== Extracted records ==
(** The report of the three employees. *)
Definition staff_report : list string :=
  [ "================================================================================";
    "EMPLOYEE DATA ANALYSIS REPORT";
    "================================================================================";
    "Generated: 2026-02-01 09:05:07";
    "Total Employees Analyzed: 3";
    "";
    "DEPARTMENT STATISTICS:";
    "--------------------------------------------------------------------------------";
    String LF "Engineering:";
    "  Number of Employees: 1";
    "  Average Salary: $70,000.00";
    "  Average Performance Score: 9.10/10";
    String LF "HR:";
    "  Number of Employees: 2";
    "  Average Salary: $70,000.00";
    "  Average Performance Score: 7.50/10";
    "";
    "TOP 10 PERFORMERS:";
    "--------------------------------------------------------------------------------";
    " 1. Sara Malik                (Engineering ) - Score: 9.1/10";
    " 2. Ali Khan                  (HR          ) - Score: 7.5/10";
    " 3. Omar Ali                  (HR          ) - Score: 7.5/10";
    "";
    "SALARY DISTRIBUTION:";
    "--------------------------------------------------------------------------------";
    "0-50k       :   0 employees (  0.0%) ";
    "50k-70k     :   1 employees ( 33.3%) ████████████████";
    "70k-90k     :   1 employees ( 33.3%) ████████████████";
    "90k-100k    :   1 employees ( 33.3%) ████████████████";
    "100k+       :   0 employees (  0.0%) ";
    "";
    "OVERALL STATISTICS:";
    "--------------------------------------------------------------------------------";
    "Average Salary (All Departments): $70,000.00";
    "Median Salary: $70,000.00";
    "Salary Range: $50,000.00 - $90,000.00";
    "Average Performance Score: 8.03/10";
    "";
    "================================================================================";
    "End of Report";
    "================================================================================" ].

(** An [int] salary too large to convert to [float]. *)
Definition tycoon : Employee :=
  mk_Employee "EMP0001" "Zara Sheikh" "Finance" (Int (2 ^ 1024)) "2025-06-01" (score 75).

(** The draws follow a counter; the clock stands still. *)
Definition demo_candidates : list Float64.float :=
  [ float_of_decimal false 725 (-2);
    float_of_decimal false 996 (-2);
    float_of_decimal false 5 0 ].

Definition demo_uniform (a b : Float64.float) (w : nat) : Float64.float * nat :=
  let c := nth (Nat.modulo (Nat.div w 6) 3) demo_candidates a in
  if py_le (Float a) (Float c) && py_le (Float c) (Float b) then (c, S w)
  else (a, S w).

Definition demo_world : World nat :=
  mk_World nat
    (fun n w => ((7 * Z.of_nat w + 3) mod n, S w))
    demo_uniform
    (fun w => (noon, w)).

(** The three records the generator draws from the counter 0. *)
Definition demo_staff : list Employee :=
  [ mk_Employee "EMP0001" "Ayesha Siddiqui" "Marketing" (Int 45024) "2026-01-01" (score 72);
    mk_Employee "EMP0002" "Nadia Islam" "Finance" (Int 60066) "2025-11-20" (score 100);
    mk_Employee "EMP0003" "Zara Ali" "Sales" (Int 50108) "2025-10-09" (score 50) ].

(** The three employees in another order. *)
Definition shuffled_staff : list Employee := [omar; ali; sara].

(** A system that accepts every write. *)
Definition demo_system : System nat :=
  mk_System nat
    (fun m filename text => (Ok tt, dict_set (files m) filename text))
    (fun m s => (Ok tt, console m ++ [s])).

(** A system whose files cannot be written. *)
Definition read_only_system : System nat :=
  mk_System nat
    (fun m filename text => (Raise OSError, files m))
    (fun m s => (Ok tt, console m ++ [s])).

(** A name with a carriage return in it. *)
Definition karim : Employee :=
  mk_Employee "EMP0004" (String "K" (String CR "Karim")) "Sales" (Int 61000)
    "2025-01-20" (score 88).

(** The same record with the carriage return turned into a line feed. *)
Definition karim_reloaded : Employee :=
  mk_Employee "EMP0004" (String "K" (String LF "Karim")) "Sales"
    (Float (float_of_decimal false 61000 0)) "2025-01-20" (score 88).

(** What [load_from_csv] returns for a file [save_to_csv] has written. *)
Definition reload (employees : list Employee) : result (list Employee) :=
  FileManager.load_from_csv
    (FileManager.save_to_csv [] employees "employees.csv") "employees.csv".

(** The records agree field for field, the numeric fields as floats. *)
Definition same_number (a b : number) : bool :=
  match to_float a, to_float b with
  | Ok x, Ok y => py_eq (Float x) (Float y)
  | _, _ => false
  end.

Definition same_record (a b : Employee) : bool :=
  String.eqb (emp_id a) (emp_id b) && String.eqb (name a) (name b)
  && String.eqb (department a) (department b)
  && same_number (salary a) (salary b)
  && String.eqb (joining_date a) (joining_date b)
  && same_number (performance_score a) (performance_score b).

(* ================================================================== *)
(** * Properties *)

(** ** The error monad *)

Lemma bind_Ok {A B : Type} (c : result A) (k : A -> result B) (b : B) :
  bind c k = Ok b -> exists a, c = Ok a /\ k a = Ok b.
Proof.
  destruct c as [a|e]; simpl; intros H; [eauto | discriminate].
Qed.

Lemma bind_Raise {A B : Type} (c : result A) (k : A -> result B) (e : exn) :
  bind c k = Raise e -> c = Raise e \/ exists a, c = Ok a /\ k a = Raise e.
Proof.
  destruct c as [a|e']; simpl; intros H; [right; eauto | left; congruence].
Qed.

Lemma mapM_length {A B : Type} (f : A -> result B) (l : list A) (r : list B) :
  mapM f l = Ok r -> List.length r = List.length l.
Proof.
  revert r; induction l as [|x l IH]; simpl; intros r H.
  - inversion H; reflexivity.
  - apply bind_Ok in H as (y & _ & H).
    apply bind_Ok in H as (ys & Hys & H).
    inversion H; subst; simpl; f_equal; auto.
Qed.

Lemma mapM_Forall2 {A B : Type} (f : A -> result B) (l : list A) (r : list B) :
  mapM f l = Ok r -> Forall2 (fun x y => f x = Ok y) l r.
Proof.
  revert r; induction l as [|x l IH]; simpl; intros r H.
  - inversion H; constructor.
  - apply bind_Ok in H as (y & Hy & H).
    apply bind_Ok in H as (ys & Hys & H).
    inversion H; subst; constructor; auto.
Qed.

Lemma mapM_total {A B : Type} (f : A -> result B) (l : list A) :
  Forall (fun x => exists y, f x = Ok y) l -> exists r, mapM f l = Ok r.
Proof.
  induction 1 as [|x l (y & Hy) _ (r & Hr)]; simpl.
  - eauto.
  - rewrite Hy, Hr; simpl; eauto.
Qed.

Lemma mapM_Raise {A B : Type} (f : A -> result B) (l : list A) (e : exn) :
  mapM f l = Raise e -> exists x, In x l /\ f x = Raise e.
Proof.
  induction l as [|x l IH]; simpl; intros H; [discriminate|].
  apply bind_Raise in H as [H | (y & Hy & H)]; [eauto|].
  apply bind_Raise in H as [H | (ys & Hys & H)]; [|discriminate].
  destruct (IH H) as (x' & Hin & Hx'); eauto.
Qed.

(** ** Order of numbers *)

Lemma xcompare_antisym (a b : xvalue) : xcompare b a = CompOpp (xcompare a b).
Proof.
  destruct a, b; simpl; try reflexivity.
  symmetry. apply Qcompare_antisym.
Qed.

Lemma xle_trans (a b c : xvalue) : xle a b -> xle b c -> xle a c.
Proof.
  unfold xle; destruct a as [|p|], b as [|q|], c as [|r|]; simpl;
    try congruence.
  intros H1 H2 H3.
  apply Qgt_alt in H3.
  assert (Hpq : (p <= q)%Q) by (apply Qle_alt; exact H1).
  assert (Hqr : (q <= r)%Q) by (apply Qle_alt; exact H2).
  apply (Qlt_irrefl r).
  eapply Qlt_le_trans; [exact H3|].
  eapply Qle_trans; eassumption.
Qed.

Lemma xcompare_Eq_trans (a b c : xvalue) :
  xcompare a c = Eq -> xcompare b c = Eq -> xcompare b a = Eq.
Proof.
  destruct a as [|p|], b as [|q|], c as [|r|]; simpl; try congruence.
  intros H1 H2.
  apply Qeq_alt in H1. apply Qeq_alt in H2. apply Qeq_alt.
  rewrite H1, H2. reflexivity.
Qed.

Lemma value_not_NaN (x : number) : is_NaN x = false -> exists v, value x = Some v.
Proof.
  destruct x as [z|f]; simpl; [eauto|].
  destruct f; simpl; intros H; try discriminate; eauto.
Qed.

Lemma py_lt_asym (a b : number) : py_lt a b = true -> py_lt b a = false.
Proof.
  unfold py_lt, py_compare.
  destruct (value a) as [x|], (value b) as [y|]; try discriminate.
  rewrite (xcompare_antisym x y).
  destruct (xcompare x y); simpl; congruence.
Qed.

== Directions ==
Among the records, find each line where the word "carriage" occurs, and copy it.

== Output of the task ==
(** A name with a carriage return in it. *)
(** The same record with the carriage return turned into a line feed. *)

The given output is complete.